__Problem description__.
Among the lines below, restate word for word only those from the line with "- apply same_hash" through the line with "DbSecret := None; InventoryDbSecret", with both end lines kept.

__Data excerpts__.

= Beginning of Section =

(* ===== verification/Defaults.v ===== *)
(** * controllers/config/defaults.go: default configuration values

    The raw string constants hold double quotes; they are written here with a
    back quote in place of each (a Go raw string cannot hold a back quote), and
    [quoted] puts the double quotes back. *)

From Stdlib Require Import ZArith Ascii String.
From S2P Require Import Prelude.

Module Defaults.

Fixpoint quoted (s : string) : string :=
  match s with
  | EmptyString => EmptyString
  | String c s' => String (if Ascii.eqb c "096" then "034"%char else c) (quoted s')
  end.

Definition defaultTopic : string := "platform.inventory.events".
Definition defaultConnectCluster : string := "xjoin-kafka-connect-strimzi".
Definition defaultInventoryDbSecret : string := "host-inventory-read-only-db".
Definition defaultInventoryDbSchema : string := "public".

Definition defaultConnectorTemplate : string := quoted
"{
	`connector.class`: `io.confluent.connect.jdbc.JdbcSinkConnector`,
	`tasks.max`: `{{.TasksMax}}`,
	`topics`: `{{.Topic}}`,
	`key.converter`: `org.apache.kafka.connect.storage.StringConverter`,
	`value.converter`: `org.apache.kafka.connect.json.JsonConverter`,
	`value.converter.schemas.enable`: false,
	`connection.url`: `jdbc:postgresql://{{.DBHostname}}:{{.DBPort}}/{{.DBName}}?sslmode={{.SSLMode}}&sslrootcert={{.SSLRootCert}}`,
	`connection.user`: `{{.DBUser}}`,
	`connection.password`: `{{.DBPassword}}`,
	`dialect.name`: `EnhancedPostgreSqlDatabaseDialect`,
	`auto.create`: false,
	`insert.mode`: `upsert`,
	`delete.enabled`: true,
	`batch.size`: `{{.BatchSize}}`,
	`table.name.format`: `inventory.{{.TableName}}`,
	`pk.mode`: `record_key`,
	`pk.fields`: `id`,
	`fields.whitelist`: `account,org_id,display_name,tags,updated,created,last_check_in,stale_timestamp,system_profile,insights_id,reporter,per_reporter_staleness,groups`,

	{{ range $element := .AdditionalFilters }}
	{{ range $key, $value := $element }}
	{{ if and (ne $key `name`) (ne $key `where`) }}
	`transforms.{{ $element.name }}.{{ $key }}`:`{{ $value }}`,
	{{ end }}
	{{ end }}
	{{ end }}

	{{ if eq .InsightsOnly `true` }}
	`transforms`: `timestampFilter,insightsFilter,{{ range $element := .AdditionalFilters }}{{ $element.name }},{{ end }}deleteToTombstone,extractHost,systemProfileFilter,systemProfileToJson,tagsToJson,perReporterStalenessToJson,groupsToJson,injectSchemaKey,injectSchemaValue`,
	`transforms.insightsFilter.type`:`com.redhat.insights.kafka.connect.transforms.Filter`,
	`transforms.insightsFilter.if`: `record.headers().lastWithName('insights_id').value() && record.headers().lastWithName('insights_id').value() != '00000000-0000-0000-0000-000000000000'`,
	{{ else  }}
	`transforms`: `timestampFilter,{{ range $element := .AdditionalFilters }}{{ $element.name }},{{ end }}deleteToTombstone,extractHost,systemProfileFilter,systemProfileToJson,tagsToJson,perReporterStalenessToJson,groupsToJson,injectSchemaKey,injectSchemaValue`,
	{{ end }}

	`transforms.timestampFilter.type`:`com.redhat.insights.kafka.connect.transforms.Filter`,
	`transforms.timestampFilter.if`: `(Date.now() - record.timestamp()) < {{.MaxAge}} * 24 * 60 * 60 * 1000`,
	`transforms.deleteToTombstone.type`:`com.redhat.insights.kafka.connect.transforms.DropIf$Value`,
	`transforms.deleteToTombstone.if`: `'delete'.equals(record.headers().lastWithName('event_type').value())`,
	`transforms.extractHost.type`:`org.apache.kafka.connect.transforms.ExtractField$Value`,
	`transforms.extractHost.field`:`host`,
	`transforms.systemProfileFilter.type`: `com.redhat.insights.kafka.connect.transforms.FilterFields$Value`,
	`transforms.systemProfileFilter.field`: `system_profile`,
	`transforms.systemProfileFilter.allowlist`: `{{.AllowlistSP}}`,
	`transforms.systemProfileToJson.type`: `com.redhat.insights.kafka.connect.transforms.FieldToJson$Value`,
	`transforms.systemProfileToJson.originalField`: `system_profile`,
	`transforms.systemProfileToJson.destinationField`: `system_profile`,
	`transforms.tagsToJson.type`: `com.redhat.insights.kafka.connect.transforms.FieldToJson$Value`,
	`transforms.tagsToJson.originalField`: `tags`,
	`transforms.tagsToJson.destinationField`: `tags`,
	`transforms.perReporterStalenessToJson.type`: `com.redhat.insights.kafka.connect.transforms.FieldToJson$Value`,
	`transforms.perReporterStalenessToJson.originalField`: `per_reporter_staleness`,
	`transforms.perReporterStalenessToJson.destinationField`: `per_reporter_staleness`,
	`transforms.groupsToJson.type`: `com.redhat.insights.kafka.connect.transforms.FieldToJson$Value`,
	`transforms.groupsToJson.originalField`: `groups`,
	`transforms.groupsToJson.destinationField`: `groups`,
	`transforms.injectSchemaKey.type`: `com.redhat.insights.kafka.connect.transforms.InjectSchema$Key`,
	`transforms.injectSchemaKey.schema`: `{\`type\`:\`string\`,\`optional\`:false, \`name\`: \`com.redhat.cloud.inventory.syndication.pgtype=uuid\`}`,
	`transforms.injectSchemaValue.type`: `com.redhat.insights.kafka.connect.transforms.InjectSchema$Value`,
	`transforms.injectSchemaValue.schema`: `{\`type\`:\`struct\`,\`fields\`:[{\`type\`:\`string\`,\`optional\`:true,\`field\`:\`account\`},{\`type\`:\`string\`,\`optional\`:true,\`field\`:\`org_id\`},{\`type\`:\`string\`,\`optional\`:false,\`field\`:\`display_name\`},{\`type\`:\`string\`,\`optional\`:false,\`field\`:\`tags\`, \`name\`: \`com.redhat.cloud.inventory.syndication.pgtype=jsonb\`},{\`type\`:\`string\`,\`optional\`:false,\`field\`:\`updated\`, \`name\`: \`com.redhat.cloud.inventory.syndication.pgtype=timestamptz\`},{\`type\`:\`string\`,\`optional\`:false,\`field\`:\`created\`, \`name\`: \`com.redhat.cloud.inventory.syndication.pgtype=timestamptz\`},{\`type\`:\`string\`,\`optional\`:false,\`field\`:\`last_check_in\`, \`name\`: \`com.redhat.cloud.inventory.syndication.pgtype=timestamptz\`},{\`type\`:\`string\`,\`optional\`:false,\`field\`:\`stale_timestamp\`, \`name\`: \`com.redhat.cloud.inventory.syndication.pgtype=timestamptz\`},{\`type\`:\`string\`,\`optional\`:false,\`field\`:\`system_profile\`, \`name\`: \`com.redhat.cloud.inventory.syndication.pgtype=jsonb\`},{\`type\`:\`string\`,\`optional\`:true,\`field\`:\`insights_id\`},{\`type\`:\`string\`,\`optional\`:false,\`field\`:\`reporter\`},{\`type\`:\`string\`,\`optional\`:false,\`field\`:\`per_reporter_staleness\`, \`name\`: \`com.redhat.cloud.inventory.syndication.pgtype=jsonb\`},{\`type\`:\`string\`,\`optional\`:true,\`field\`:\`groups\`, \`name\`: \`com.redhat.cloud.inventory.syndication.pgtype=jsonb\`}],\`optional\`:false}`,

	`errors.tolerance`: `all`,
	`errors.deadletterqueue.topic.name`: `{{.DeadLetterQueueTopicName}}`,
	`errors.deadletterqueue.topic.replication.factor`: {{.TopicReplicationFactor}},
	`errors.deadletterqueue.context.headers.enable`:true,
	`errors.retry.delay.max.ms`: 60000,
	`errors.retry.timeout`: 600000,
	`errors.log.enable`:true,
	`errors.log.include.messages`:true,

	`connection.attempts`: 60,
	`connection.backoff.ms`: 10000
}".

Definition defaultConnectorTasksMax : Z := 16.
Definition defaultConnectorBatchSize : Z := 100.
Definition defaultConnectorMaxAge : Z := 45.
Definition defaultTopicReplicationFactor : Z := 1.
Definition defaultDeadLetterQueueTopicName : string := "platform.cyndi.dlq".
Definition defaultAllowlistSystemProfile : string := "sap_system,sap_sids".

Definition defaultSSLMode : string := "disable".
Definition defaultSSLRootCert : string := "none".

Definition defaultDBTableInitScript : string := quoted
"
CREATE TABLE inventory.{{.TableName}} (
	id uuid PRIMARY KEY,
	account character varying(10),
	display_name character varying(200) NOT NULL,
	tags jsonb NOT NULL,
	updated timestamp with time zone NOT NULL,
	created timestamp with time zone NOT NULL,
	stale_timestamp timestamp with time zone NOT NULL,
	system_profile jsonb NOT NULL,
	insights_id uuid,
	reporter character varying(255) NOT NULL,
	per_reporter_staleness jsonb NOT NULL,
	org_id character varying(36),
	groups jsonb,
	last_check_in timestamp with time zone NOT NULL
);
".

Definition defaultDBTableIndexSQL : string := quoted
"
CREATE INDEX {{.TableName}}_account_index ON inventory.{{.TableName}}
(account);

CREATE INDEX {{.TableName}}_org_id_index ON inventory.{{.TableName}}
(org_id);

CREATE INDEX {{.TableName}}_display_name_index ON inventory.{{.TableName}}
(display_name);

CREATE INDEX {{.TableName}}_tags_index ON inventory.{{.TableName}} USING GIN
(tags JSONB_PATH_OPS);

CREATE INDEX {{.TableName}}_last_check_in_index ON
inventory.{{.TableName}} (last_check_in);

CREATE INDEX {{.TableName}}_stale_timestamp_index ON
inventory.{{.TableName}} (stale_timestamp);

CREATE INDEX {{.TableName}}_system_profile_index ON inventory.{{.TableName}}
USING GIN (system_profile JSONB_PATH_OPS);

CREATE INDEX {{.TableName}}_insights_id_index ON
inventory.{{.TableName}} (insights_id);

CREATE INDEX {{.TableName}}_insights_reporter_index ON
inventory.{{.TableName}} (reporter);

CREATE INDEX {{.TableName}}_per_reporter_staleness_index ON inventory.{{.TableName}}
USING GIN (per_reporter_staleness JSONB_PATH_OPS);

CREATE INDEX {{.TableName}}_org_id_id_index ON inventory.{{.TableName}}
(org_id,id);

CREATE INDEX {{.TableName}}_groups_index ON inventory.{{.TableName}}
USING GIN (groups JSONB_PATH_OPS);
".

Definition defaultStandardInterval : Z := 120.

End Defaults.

= End of Section =
= Beginning of Section =

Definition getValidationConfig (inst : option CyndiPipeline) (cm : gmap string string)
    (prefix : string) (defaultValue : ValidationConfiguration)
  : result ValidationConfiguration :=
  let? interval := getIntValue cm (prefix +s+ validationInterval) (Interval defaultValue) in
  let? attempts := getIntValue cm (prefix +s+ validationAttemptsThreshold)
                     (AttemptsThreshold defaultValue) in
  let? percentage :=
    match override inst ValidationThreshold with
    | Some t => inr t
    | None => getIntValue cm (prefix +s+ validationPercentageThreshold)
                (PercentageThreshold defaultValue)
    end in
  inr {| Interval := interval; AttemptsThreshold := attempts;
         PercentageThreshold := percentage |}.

= End of Section =
= Beginning of Section =

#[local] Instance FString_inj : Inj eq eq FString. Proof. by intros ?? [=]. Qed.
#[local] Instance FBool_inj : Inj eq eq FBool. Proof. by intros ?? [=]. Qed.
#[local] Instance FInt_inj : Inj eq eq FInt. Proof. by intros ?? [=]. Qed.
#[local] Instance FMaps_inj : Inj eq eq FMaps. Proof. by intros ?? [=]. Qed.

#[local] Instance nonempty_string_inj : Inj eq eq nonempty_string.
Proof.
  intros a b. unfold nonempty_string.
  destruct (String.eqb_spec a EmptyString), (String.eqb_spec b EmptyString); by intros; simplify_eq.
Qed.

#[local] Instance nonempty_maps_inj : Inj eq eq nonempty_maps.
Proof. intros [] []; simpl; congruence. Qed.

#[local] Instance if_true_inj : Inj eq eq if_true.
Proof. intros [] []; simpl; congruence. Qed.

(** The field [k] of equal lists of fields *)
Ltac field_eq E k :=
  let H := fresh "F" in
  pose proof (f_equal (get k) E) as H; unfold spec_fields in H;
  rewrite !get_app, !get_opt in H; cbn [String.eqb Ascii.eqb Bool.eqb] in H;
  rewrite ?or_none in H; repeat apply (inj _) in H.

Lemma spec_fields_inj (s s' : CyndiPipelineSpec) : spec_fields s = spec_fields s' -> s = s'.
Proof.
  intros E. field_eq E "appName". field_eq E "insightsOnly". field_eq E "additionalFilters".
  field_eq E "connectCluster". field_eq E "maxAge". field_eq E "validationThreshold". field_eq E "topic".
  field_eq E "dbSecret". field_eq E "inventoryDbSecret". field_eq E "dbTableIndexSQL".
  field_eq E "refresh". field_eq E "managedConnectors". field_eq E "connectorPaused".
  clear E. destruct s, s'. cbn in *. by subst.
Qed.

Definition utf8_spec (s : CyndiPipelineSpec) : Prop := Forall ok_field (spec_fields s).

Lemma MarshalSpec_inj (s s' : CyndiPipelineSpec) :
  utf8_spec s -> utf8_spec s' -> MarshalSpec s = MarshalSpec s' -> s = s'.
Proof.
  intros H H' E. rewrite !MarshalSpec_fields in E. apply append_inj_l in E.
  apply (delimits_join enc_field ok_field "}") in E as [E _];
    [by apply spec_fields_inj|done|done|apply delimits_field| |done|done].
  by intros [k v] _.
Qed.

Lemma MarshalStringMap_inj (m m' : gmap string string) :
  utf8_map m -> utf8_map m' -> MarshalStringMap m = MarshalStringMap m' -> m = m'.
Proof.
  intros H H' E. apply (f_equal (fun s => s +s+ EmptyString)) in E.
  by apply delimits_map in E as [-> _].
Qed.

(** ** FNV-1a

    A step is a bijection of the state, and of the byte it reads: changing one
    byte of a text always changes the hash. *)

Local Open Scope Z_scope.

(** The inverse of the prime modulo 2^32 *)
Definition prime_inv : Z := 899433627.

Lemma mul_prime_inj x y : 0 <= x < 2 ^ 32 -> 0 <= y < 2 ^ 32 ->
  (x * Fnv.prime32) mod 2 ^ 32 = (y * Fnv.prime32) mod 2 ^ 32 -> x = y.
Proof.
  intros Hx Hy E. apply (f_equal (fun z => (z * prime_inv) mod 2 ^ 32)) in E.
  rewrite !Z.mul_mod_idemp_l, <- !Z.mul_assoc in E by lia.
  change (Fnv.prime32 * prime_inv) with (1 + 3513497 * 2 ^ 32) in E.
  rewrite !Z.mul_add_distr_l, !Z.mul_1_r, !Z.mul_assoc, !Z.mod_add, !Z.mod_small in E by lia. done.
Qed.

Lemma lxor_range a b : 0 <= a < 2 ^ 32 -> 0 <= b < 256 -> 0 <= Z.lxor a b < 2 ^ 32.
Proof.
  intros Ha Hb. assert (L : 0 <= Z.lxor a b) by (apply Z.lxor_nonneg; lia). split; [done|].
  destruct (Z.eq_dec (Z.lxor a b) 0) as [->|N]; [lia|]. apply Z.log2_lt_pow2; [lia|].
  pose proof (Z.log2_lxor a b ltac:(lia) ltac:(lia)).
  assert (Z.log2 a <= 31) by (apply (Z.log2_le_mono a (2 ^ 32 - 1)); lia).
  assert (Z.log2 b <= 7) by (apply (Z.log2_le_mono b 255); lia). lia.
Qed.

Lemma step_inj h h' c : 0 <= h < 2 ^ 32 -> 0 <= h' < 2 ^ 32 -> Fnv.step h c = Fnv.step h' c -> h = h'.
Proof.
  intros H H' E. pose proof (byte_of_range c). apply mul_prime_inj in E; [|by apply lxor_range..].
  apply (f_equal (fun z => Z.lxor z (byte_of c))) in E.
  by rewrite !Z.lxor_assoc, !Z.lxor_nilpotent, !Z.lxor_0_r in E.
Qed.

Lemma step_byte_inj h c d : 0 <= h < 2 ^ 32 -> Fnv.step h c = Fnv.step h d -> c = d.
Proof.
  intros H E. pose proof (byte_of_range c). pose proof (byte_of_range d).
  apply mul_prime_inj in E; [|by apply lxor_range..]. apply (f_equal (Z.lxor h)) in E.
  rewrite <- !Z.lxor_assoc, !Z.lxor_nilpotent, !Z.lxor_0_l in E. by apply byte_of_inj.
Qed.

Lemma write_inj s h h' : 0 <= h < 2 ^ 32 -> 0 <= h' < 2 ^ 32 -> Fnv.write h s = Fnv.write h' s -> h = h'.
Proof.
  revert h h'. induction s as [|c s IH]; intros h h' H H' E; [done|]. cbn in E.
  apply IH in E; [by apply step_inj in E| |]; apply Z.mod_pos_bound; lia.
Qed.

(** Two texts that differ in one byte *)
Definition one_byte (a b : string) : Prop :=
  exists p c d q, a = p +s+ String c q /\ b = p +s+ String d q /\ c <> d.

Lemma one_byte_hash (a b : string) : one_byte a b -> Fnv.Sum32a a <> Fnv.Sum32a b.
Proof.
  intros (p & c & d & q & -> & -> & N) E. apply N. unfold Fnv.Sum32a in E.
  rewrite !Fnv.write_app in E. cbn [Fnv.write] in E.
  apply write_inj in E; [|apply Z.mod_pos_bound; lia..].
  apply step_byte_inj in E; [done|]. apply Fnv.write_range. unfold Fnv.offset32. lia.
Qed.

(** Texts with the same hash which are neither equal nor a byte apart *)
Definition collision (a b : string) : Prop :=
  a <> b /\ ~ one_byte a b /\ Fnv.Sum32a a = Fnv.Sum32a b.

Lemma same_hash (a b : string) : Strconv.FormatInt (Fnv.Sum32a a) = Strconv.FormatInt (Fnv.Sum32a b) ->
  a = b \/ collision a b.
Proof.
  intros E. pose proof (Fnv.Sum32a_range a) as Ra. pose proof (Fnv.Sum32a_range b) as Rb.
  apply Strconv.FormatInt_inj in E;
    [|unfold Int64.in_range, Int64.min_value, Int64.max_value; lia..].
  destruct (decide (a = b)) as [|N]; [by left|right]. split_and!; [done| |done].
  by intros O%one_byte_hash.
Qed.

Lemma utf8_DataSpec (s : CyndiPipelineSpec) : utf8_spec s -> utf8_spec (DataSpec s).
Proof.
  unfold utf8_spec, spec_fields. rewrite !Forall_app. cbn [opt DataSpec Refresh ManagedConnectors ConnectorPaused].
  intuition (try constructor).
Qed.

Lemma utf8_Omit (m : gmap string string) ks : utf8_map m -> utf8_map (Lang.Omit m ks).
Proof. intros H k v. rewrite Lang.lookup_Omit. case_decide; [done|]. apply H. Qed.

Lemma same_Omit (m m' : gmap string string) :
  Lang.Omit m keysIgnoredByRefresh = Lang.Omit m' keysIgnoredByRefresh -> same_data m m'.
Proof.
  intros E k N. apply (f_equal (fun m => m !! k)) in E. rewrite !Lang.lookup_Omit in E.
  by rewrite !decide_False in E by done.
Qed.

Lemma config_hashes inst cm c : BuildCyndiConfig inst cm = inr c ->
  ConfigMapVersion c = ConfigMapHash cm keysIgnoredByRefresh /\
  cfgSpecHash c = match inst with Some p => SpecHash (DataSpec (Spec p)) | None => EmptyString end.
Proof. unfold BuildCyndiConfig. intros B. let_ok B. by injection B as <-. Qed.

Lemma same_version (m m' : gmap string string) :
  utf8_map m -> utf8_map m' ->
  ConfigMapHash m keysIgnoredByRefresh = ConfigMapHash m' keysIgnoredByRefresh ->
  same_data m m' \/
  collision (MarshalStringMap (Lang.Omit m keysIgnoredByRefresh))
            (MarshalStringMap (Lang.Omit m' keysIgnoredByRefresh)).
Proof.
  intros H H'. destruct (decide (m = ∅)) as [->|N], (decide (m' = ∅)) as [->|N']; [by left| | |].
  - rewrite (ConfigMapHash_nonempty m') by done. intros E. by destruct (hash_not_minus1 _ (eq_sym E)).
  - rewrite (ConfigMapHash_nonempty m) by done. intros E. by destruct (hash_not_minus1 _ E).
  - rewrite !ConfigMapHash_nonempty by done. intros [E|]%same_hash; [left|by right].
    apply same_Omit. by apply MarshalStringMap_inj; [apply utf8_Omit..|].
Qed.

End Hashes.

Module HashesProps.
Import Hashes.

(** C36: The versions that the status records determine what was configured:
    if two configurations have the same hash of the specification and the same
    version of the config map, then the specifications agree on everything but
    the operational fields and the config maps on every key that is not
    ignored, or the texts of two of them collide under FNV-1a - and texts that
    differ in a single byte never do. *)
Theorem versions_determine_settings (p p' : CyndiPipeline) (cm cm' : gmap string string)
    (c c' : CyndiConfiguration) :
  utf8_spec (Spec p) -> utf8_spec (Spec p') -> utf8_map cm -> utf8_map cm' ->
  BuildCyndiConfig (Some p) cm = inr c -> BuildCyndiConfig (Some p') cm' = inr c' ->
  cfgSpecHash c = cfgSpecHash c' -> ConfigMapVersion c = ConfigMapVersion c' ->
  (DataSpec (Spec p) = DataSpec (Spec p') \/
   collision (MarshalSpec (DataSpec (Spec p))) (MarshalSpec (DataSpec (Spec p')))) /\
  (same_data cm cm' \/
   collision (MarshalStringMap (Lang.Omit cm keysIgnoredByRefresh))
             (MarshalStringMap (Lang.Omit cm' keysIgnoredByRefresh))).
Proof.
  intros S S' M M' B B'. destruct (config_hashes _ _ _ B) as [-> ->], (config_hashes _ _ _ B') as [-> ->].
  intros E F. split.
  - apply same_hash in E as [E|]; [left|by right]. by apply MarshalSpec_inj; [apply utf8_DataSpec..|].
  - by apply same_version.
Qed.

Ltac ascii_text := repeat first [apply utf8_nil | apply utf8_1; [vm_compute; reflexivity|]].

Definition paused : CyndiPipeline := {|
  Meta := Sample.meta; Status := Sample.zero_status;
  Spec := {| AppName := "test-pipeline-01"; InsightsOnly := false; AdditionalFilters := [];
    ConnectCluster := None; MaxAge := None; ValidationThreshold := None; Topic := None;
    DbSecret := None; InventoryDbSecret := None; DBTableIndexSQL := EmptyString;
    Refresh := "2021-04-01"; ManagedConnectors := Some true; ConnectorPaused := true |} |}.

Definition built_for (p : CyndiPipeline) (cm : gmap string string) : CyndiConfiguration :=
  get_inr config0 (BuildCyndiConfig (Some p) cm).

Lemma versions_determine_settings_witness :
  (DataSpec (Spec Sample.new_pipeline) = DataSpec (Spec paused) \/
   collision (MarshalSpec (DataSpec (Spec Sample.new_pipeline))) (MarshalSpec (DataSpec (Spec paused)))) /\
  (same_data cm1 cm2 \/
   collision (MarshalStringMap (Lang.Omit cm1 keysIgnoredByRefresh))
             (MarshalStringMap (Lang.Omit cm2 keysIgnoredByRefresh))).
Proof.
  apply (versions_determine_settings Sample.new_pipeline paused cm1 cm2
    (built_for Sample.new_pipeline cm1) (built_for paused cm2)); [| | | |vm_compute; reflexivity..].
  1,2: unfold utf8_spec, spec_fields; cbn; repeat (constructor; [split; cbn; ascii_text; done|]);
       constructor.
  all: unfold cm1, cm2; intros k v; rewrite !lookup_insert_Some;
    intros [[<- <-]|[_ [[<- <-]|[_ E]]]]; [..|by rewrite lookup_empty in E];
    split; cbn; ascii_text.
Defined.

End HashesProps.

= End of Section =

__Result for this task__.
  - apply same_hash in E as [E|]; [left|by right]. by apply MarshalSpec_inj; [apply utf8_DataSpec..|].
  - by apply same_version.
Qed.

Ltac ascii_text := repeat first [apply utf8_nil | apply utf8_1; [vm_compute; reflexivity|]].

Definition paused : CyndiPipeline := {|
  Meta := Sample.meta; Status := Sample.zero_status;
  Spec := {| AppName := "test-pipeline-01"; InsightsOnly := false; AdditionalFilters := [];
    ConnectCluster := None; MaxAge := None; ValidationThreshold := None; Topic := None;
    DbSecret := None; InventoryDbSecret := None; DBTableIndexSQL := EmptyString;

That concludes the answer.